Selective imprinting: How the wallaby controls growth of its young

Marsupial mothers regulate the composition of their milk so that it is optimal for the development stage of their young. New research published in BioMed Central's open access journal Epigenetics & Chromatin shows that, similar to the human placenta, which regulates embryonic growth and development, insulin appears to be imprinted in the marsupial mammary gland.

Insulin is well known as the hormone which regulates blood sugar levels but it also essential for proper functioning of the nervous system, protein synthesis, and for cell growth and survival. It is also required for lactation in mammals and, along with insulin growth factor 2 (IGF2), is present in milk.

Imprinting is a way of controlling gene expression. To ensure only one copy of a certain gene is active (monoallelic), the other copy is silenced, usually by methylation. Imprinting is established during sperm or egg production so that the developing embryo inherits paternally imprinted genes from its father, and maternally imprinted from its mother. Consequently the active copy is inherited only from either the mother or father. However this is complicated by imprinting being both tissue specific and dependent on the stage of development.

Insulin was thought to be only imprinted in the yolk sac of mice, and only in the wallaby yolk sac placenta, however, in marsupials much of this growth and development occurs after birth and is controlled instead by milk that changes composition throughout lactation. The University of Melbourne looked at whether the gene wallaby mammary gland is similarly imprinted, if it was also imprinted in the pouch young (joey), and whether this imprinting was maternally or paternally inherited.

The team found that insulin gene (INS) expression in the adult tammar wallaby mammary gland was monoallelic (one active copy), indicating imprinting and that this active copy came from the father. Paternally inherited monoallelic INS expression was also discovered in both the adult and the young tammar liver, but not in other tissues tested.

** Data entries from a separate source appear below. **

Lemma wf_in_level0 st ch j a : wf_ch st ch → 0 ≤ j → a ∈ ch j → a ∈ ch 0.
Proof.
  intros Hwf Hj Ha. eapply elem_of_sublist; [done|].
  apply (wf_sub_le st); [done|lia].
Qed.

Lemma wf_length st ch j :
  wf_ch st ch → 0 ≤ j → (length (ch j) ≤ length (ch 0%Z))%nat.
Proof. intros Hwf Hj. apply sublist_length, (wf_sub_le st); [done|lia]. Qed.

Lemma wf_keyed st ch j a :
  wf_ch st ch → 0 ≤ j → a ∈ ch j →
  akey (mem st) a = Some (key_at (mem st) a).
Proof.
  intros Hwf Hj Ha. unfold key_at.
  destruct (wf_keys _ _ Hwf a) as [ka ->]; [by eapply wf_in_level0|done].
Qed.

Lemma wf_chains_ok st ch m :
  wf_ch st ch → chains_ok (mem st) (head (self st)) (key_at (mem st)) ch m.
Proof.
  intros Hwf. split.
  - intros j Hj. apply (wf_path _ _ Hwf). lia.
  - intros j j' a Hj Hj' Ha. eapply elem_of_sublist; [done|].
    by apply (wf_sub_le st).
  - intros j a Hj Ha. apply (wf_keyed st ch j); [done|lia|done].
  - intros j Hj. apply (sorted_by_sublist _ _ (ch 0)).
    + apply (wf_sub_le st); [done|lia].
    + apply (wf_sorted _ _ Hwf).
Qed.

Lemma wf_level_nodes st ch i l :
  wf_ch st ch → 0 ≤ i → level_nodes st i l ↔ l = ch i.
Proof.
  intros Hwf Hi. split.
  - intros Hl. eapply path_det; [done|]. by apply (wf_path _ _ Hwf).
  - intros ->. by apply (wf_path _ _ Hwf).
Qed.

IGF2 was also monoallelic in the mammary gland but the relative expression of INS and IGF2 differed during lactation. IGF2 expression in the mammary gland decreased after the first few days but INS expression increased as the babies became more mature especially between 5 and 14 weeks of age.

Prof Marilyn Renfree, who led this project commented, "This is the first indication that genomic imprinting occurs in the marsupial mammary gland and suggests that genomic imprinting in the mammary gland may be as critical for regulating post-natal growth as it is for regulating pre-natal growth in the placenta in all mammals."